The company also established an R&D unit focused on developing late-stage products and formulations for diseases that affect populations in the emerging markets. Other pharma companies are involved, including Amgen, which is working with GSK to make its osteoporosis medicine, denosumab, available in developing countries. Gilead is partnering with GSK to make its drug for hepatitis B, tenofivir, available in China. India's Dr. Reddy's and GSK worked together to move two new cardiovascular branded generic drugs for developing-country populations into development. The R&D unit, meanwhile, has four ongoing late-stage projects in respiratory disease, urology, dermatology, and cardiovascular disease. These projects involve working with regions and countries to understand fully the local needs and to tailor clinical trials to those needs.

Access

The registration of new medicines in many of these targeted countries, however, can be costly, complex, and time-consuming, says Pender. "Too often, regulatory authorities do not have sufficient capacity to deal effectively with numerous and complex product registrations. A possible solution would be the creation of a harmonized registration system that several countries with the same disease priorities can adhere to."

In an attempt to improve this situation, GSK established a dedicated Developing Countries and Market Access operating unit in July 2010. One of the unit's goals is to increase patient access to key medicines and vaccines.

The recently created Advance Market Commitment (AMC), pioneered by the Global Alliance for Vaccines and Immunization (GAVI), offers another financing mechanism to ensure more sustainability in vaccine manufacturing and supply for the developing world. Recently, GSK agreed to supply up to 300 million doses of its pneumococcal vaccine for a period of 10 years to countries that are part of GAVI as part of the first global AMC for the pharmaceutical industry. Pfizer has made a similar commitment for its vaccine.

Infrastructure

Another challenge faced by the healthcare industry globally is the infrastructure that exists in many developing countries, including poor distribution networks and a lack hospitals, clinics, and healthcare professionals. Political issues often compound these barriers, meaning that even when there is funding, there is little action, says Pender. "In middle-income countries, the health system may be more developed, but wide ranges in income mean that many poor people at the lower rungs of the income ladder are not able to access healthcare," he adds. The needs to strengthen health systems and reduce inequities are becoming more visible, and much more can be done to increase access to life-saving services, says Pender.

In the least developed countries (LDCs), the challenge of improving healthcare and access to medicines is even more difficult. Earlier this year, therefore, GSK formed a partnership with AMREF, CARE International UK, and Save the Children to help reinvest 20% of the company's profits made in LDCs back into projects that strengthen the healthcare infrastructure in those countries. The money will go toward programs that improve health outcomes by supporting frontline health workers who operate in these countries.

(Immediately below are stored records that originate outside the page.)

(* ===== verification/ImageHold.v ===== *)
(** * ImageHold: the files that are opened, and the modules that images hold *)

From S2P Require Import Prelude Memory LocalPath Image.
From S2P Require Detours.

Create HintDb quiet.

(** [loads] is how often the callers of the system have a module loaded. *)
Class LOADER_Laws `{LOADER} : Prop := {
  create_law path write s h s' : CreateFileA path write s = (h, s') -> loads s' = loads s /\
    (h = INVALID_HANDLE_VALUE /\ open_files s' = open_files s \/
     h <> INVALID_HANDLE_VALUE /\ h ∉ open_files s /\ open_files s' = {[h]} ∪ open_files s);
  read_law h n s : open_files (ReadFile h n s).2 = open_files s /\ loads (ReadFile h n s).2 = loads s;
  write_law h bs s : open_files (WriteFile h bs s).2 = open_files s /\ loads (WriteFile h bs s).2 = loads s;
  close_law h s : open_files (CloseFile h s) = open_files s ∖ {[h]} /\ loads (CloseFile h s) = loads s;
  directory_law path s : open_files (CreateDirectoryA path s) = open_files s /\ loads (CreateDirectoryA path s) = loads s;
  load_law path m s h mw : LoadLibrary path (m, s) = (h, mw) -> open_files mw.2 = open_files s /\
    forall x, loads mw.2 x = loads s x + (if decide (x = h /\ h <> 0) then 1 else 0);
  free_law h m s : 0 < loads s h -> let w := (FreeLibrary h (m, s)).2 in
    open_files w = open_files s /\ forall x, loads w x = loads s x - (if decide (x = h) then 1 else 0);
  handle_law h s b s' : GetModuleHandleEx h s = (b, s') -> open_files s' = open_files s /\ (b = false -> loads s h = 0) /\
    forall x, loads s' x = loads s x + (if decide (x = h /\ b = true) then 1 else 0)
}.

Section hold.
Context `{LOADER} `{Detours.DETOURS} `{!LOADER_Laws}.

(** How many images hold the module [h]. *)
Definition held (s : istate) (h : Z) : Z := Z.of_nat (length (filter (fun e : Z * IMAGE => module e.2 = h) (DdkImageList s))).

(** What others hold of it. *)
Definition others (s : istate) (h : Z) : Z := loads (outside s) h - held s h.

(** The same images, files and modules. *)
Definition keeps (s s' : istate) : Prop :=
  DdkImageList s' = DdkImageList s /\ open_files (outside s') = open_files (outside s) /\ loads (outside s') = loads (outside s).

Lemma keeps_refl s : keeps s s.
Proof. done. Qed.

Lemma keeps_trans s s1 s2 : keeps s s1 -> keeps s1 s2 -> keeps s s2.
Proof. intros (A & B & C) (D & E & F). split_and!; congruence. Qed.

Definition quiet {A} (m : I A) : Prop := forall s a s', m s = Ok (a, s') -> keeps s s'.

Lemma bind_inv {A B} (m : I A) (k : A -> I B) s b s' : (m ≫= k) s = Ok (b, s') -> exists a s1, m s = Ok (a, s1) /\ k a s1 = Ok (b, s').
Proof. unfold mbind, M_bind. destruct (m s) as [[a s1] |]; [| done]. intros E. by exists a, s1. Qed.

Lemma quiet_bind {A B} (m : I A) (k : A -> I B) : quiet m -> (forall a, quiet (k a)) -> quiet (m ≫= k).
Proof.
  intros Qm Qk s b s' (a & s1 & E1 & E2)%bind_inv. eapply keeps_trans; [by eapply Qm | by eapply Qk].
Qed.

Lemma quiet_ret {A} (a : A) : quiet (mret a : I A).
Proof. by intros s x s' [= <- <-]. Qed.

Lemma quiet_fail {A} f : quiet (fail f : I A).
Proof. by intros s x s'. Qed.

Lemma quiet_lift {A} (r : result A) : quiet (lift r : I A).
Proof. intros s x s'. unfold lift. destruct r; [by intros [= <- <-] | done]. Qed.

Lemma quiet_iget {A} (f : istate -> A) : quiet (iget f).
Proof. by intros s x s' [= <- <-]. Qed.

Lemma quiet_memory m : quiet (modify (set_memory m)).
Proof. by intros s x s' [= <- <-]. Qed.

Lemma quiet_if {A} (b : bool) (m m' : I A) : quiet m -> quiet m' -> quiet (if b then m else m').
Proof. by destruct b. Qed.

#[local] Hint Resolve quiet_bind quiet_ret quiet_fail quiet_lift quiet_iget quiet_memory quiet_if : quiet.

Lemma quiet_number n a : quiet (number n a).
Proof. unfold number. eauto with quiet. Qed.

#[local] Hint Resolve quiet_number : quiet.

Lemma quiet_section a : quiet (section_at a).
Proof. unfold section_at. eauto 10 with quiet. Qed.

#[local] Hint Resolve quiet_section : quiet.

Lemma quiet_sum n : forall a len, quiet (sum_data n a len).
Proof. induction n as [| n IH]; intros a len; cbn [sum_data]; eauto with quiet. Qed.

Lemma quiet_out n : forall a h cp data, quiet (copy_out n a h cp data).
Proof. induction n as [| n IH]; intros a h cp data; cbn [copy_out]; eauto 10 with quiet. Qed.

Lemma quiet_in n : forall a h cp data, quiet (copy_in n a h cp data).
Proof. induction n as [| n IH]; intros a h cp data; cbn [copy_in]; eauto 10 with quiet. Qed.

#[local] Hint Resolve quiet_sum quiet_out quiet_in : quiet.

Lemma quiet_header h : quiet (nt_header h).
Proof. unfold nt_header. eauto with quiet. Qed.

Lemma quiet_save malloc h hdr : quiet (DdkSaveImageData malloc h hdr).
Proof.
  unfold DdkSaveImageData, first_section, NumberOfSections. repeat (apply quiet_bind; [eauto with quiet | intros ?]).
  apply quiet_if; [eauto with quiet |]. destruct (malloc _); eauto with quiet.
Qed.

Lemma quiet_restore p : quiet (DdkRestoreImageData p).
Proof.
  unfold DdkRestoreImageData, first_section, NumberOfSections. apply quiet_bind; [eauto with quiet |]. intros a.
  destruct (Data p); eauto with quiet.
Qed.

Lemma quiet_detach hdr : quiet (detach_range hdr None).
Proof.
  unfold detach_range, ImageBase, SizeOfImage. repeat (apply quiet_bind; [eauto with quiet | intros ?]).
  apply quiet_if; [eauto with quiet |]. apply quiet_bind; [eauto with quiet |]. intros m s x s' E. unfold on_detours in E.
  destruct (Detours.DdkDetachAddressRange _ _ m (hooks s)) as [[y d] |]; [| done]. by injection E as <- <-.
Qed.

Lemma quiet_directory path : quiet (CreateDirectory path).
Proof. intros s x s' [= <- <-]. split; [done |]. apply directory_law. Qed.

Lemma quiet_directories fuel : forall create i n b, quiet (directories CreateDirectory fuel create i n b).
Proof.
  induction fuel as [| fuel IH]; intros create i n b; cbn [directories]; apply quiet_if; eauto with quiet.
  apply quiet_bind; [eauto with quiet |]. intros k. apply quiet_if; [eauto with quiet |].
  apply quiet_bind; [eauto with quiet |]. intros p. apply quiet_bind; [apply quiet_directory | intros _; apply IH].
Qed.

Lemma quiet_path T n p f x : quiet (DdkGetLocalPathA CreateDirectory T n p f x).
Proof. unfold DdkGetLocalPathA. destruct (snprintf _ _). apply quiet_directories. Qed.

(** ** Files are closed again *)

Lemma closed_again (s : istate) h w m : h ∉ open_files (outside s) -> open_files w = {[h]} ∪ open_files (outside s) -> loads w = loads (outside s) ->
  keeps s (mkI (DdkImageList s) m (CloseFile h w) (hooks s)).
Proof.
  intros Nh Eo El. destruct (close_law h w) as [Co Cl]. split; [done |]. simpl. rewrite Co, Cl, Eo, El. split; [set_solver | done].
Qed.

Lemma quiet_read malloc path : quiet (DdkReadImage malloc path).
Proof.
  intros s r s' E. unfold DdkReadImage in E. apply bind_inv in E as (h & s1 & E1 & E). unfold call in E1.
  destruct (CreateFileA path false (outside s)) as [h' w] eqn:Ec. injection E1 as <- <-.
  destruct (create_law _ _ _ _ _ Ec) as [El [[-> Eo] | (Nh & Nin & Eo)]].
  { rewrite Z.eqb_refl in E. injection E as <- <-. by split. }
  apply Z.eqb_neq in Nh. rewrite Nh in E. assert (forall r', (_ ← call (fun w => (tt, CloseFile h' w)); mret r') (set_system w s) = Ok (r, s') -> keeps s s') as Close.
  { intros r' Er. injection Er as <- <-. exact (closed_again s h' w (memory s) Nin Eo El). }
  cbv zeta in E. apply bind_inv in E as (w' & s1 & E1 & E). injection E1 as <- <-.
  change (outside (set_system w s)) with w in E. destruct (GetFileInformationByHandle h' w) as [[low high] |]; [| by eapply Close].
  destruct (negb (high =? 0)); [by eapply Close |]. destruct (negb (malloc low)); [by eapply Close |].
  apply bind_inv in E as (r1 & s2 & E2 & E). unfold call in E2. change (outside (set_system w s)) with w in E2.
  destruct (read_law h' low w) as [Ro Rl]. destruct (ReadFile h' low w) as [r2 w2]. injection E2 as <- <-. simpl in Ro, Rl.
  assert (forall r', (_ ← call (fun w => (tt, CloseFile h' w)); mret r') (set_system w2 (set_system w s)) = Ok (r, s') -> keeps s s') as Close2.
  { intros r' Er. injection Er as <- <-. apply (closed_again s h' w2 (memory s)); [done | by rewrite Ro | by rewrite Rl]. }
  destruct r2 as [bs |]; [| by eapply Close2]. destruct (_ =? low); by eapply Close2.
Qed.

Lemma quiet_write b path : quiet (DdkWriteImage b path).
Proof.
  intros s r s' E. unfold DdkWriteImage in E. apply bind_inv in E as (h & s1 & E1 & E). unfold call in E1.
  destruct (CreateFileA path true (outside s)) as [h' w] eqn:Ec. injection E1 as <- <-.
  destruct (create_law _ _ _ _ _ Ec) as [El [[-> Eo] | (Nh & Nin & Eo)]].
  { rewrite Z.eqb_refl in E. injection E as <- <-. by split. }
  apply Z.eqb_neq in Nh. rewrite Nh in E. apply bind_inv in E as (r1 & s2 & E2 & E). unfold call in E2. change (outside (set_system w s)) with w in E2.
  destruct (write_law h' b w) as [Ro Rl]. destruct (WriteFile h' b w) as [r2 w2]. injection E2 as <- <-. simpl in Ro, Rl.
  injection E as <- <-. apply (closed_again s h' w2 (memory s)); [done | by rewrite Ro | by rewrite Rl].
Qed.

(** ** Each image holds its module once *)

Lemma load_image_holds T f path name s p s' : DdkLoadImage T f path name s = Ok (p, s') ->
  open_files (outside s') = open_files (outside s) /\ forall h, others s' h = others s h.
Proof.
  unfold DdkLoadImage. intros E. apply bind_inv in E as (l & s1 & E1 & E). injection E1 as <- <-.
  destruct (list_find _ (DdkImageList s)) as [[i [q m]] |]; [by injection E as <- <- |].
  apply bind_inv in E as (r & s1 & E1 & E). pose proof (quiet_read _ _ _ _ _ E1) as K1. destruct r as [b |]; [| done].
  apply bind_inv in E as ([b' entry] & s2 & E2 & E). pose proof (quiet_lift _ _ _ _ E2) as K2.
  apply bind_inv in E as (t & s3 & E3 & E). pose proof (quiet_path _ _ _ _ _ _ _ _ E3) as K3.
  apply bind_inv in E as (t' & s4 & E4 & E). pose proof (quiet_lift _ _ _ _ E4) as K4.
  apply bind_inv in E as (ok & s5 & E5 & E). pose proof (quiet_write _ _ _ _ _ E5) as K5. destruct ok; [| done]. cbn [negb] in E.
  assert (keeps s s5) as (Kl & Ko & Kn) by (repeat (eapply keeps_trans; [| eassumption]); apply keeps_refl).
  apply bind_inv in E as (h & s6 & E6 & E). unfold call_memory in E6.
  destruct (LoadLibrary t' (memory s5, outside s5)) as [h' mw] eqn:El. injection E6 as <- <-.
  destruct (Z.eqb_spec h' 0) as [| Nh]; [done |]. destruct (load_law _ _ _ _ _ El) as [Lo Ln].
  destruct (for_image f) as [q |]; [| done].
  apply bind_inv in E as (hdr & s7 & E7 & E). pose proof (quiet_header _ _ _ _ E7) as K7.
  apply bind_inv in E as (data & s8 & E8 & E). pose proof (quiet_save _ _ _ _ _ _ E8) as K8.
  destruct (keeps_trans _ _ _ K7 K8) as (Ml & Mo & Mn). injection E as <- <-. simpl in Ml, Mo, Mn. split; [simpl; congruence |].
  intros x. unfold others, held. simpl. rewrite Mn, Ml, Kl, Ln, Kn. rewrite filter_cons. simpl.
  destruct (decide (h' = x)) as [-> | Nx]; [rewrite decide_True by done; simpl; lia |]. rewrite decide_False by (intros [-> _]; done). lia.
Qed.

Lemma unlink_held p l m x : find_image p l = Some m ->
  Z.of_nat (length (filter (fun e : Z * IMAGE => module e.2 = x) (unlink p l))) =
  Z.of_nat (length (filter (fun e : Z * IMAGE => module e.2 = x) l)) - if decide (x = module m) then 1 else 0.
Proof.
  unfold find_image. induction l as [| [q y] l IH]; intros E; [done |]. cbn [unlink list_find fst] in *.
  rewrite filter_cons. simpl in E. destruct (decide (q = p)) as [-> | N].
  - injection E as ->. rewrite Z.eqb_refl. cbn [snd]. repeat case_decide; simpl; try congruence; lia.
  - apply Z.eqb_neq in N as ->. rewrite filter_cons. cbn [snd]. destruct (list_find _ l) as [[i e] |]; [| done]. simpl in E. specialize (IH E).
    destruct (decide (module y = x)); simpl; lia.
Qed.

Lemma unload_image_holds p s s' : DdkUnloadImage p s = Ok (tt, s') -> (forall h, 0 <= others s h) ->
  open_files (outside s') = open_files (outside s) /\ forall h, others s' h = others s h.
Proof.
  unfold DdkUnloadImage. intros E Hh. apply bind_inv in E as (m & s1 & E1 & E). unfold image_at in E1.
  destruct (find_image p (DdkImageList s)) as [m' |] eqn:Ef; [| done]. injection E1 as <- <-. destruct (referenced _); [done |].
  apply bind_inv in E as (st & s1 & E1 & E). destruct (quiet_detach _ _ _ _ E1) as (Kl & Ko & Kn). destruct (negb _); [done |].
  set (h := module m') in *. assert (1 <= held s h) as Hheld.
  { pose proof (unlink_held p _ m' h Ef) as U. unfold held. rewrite decide_True in U by done. lia. }
  apply bind_inv in E as (u & s2 & E2 & E). unfold call_memory in E2. injection E2 as <- <-.
  destruct (free_law h (memory s1) (outside s1)) as [Fo Fn].
  { rewrite Kn. specialize (Hh h). unfold others in Hh. lia. }
  destruct (FreeLibrary h (memory s1, outside s1)) as [m2 w2]. simpl in Fo, Fn.
  apply bind_inv in E as (b & s3 & E3 & E). unfold call in E3. cbn [outside set_both] in E3. change ((m2, w2).2) with w2 in E3.
  destruct (GetModuleHandleEx h w2) as [b' w3] eqn:Eg. injection E3 as <- <-. destruct (handle_law _ _ _ _ Eg) as (Go & Gb & Gn).
  destruct b'.
  - destruct (quiet_restore _ _ _ _ E) as (Rl & Ro & Rn). simpl in Rl, Ro, Rn. split; [congruence |]. intros x. unfold others, held.
    rewrite Rn, Rl, Kl, Gn, Fn, Kn. repeat case_decide; try tauto; lia.
  - injection E as <-. split; [simpl; congruence |]. intros x. unfold others, held. simpl. rewrite Kl, (unlink_held p _ m' x Ef), Gn, Fn, Kn. fold h.
    repeat case_decide; try tauto; lia.
Qed.

(** Loading and unloading drivers, as often as one likes. *)
Inductive image_step : istate -> istate -> Prop :=
  | loads_image T f path name s p s' : DdkLoadImage T f path name s = Ok (p, s') -> image_step s s'
  | unloads_image p s s' : DdkUnloadImage p s = Ok (tt, s') -> image_step s s'.

(** C17. However often drivers are loaded and unloaded: each image in the list holds its
    module once, so that what others hold of it stays theirs, and every file that is opened
    to read or write an image is closed again. *)
Theorem images_hold_modules s s' : rtc image_step s s' -> (forall h, 0 <= others s h) ->
  open_files (outside s') = open_files (outside s) /\ forall h, others s' h = others s h.
Proof.
  induction 1 as [s | s s1 s' Hs _ IH]; intros Hh; [done |].
  assert (open_files (outside s1) = open_files (outside s) /\ forall h, others s1 h = others s h) as [Ho Hn].
  { destruct Hs as [T f path name s p s1 E | p s s1 E]; [by eapply load_image_holds | by eapply unload_image_holds]. }
  destruct IH as [Ho' Hn']; [intros h; by rewrite Hn |]. split; [congruence |]. intros h. by rewrite Hn'.
Qed.

End hold.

Since 2009, GSK also has committed to significantly reducing its prices for patented medicines in the LDCs. The company's goal is to reduce prices to no more than 25% of their price in the United Kingdom.

Future plans

Going forward, GSK plans to continue and add to these global healthcare efforts. "All these initiatives commit us to continuing to work closely with the global community and to ensuring the necessary resources and political will are in place to make partnerships work," says Pender. "Partnerships that combine the resources and expertise of companies, governments, international agencies, academic institutions, NGOs and communities, are a central component to our global health approach. From GSK's perspective as a global company, we believe this is not only the right thing to do but makes good business sense. By working with others to find logical and sustainable solutions for the long-term, we can achieve more for patients than we can alone," he adds.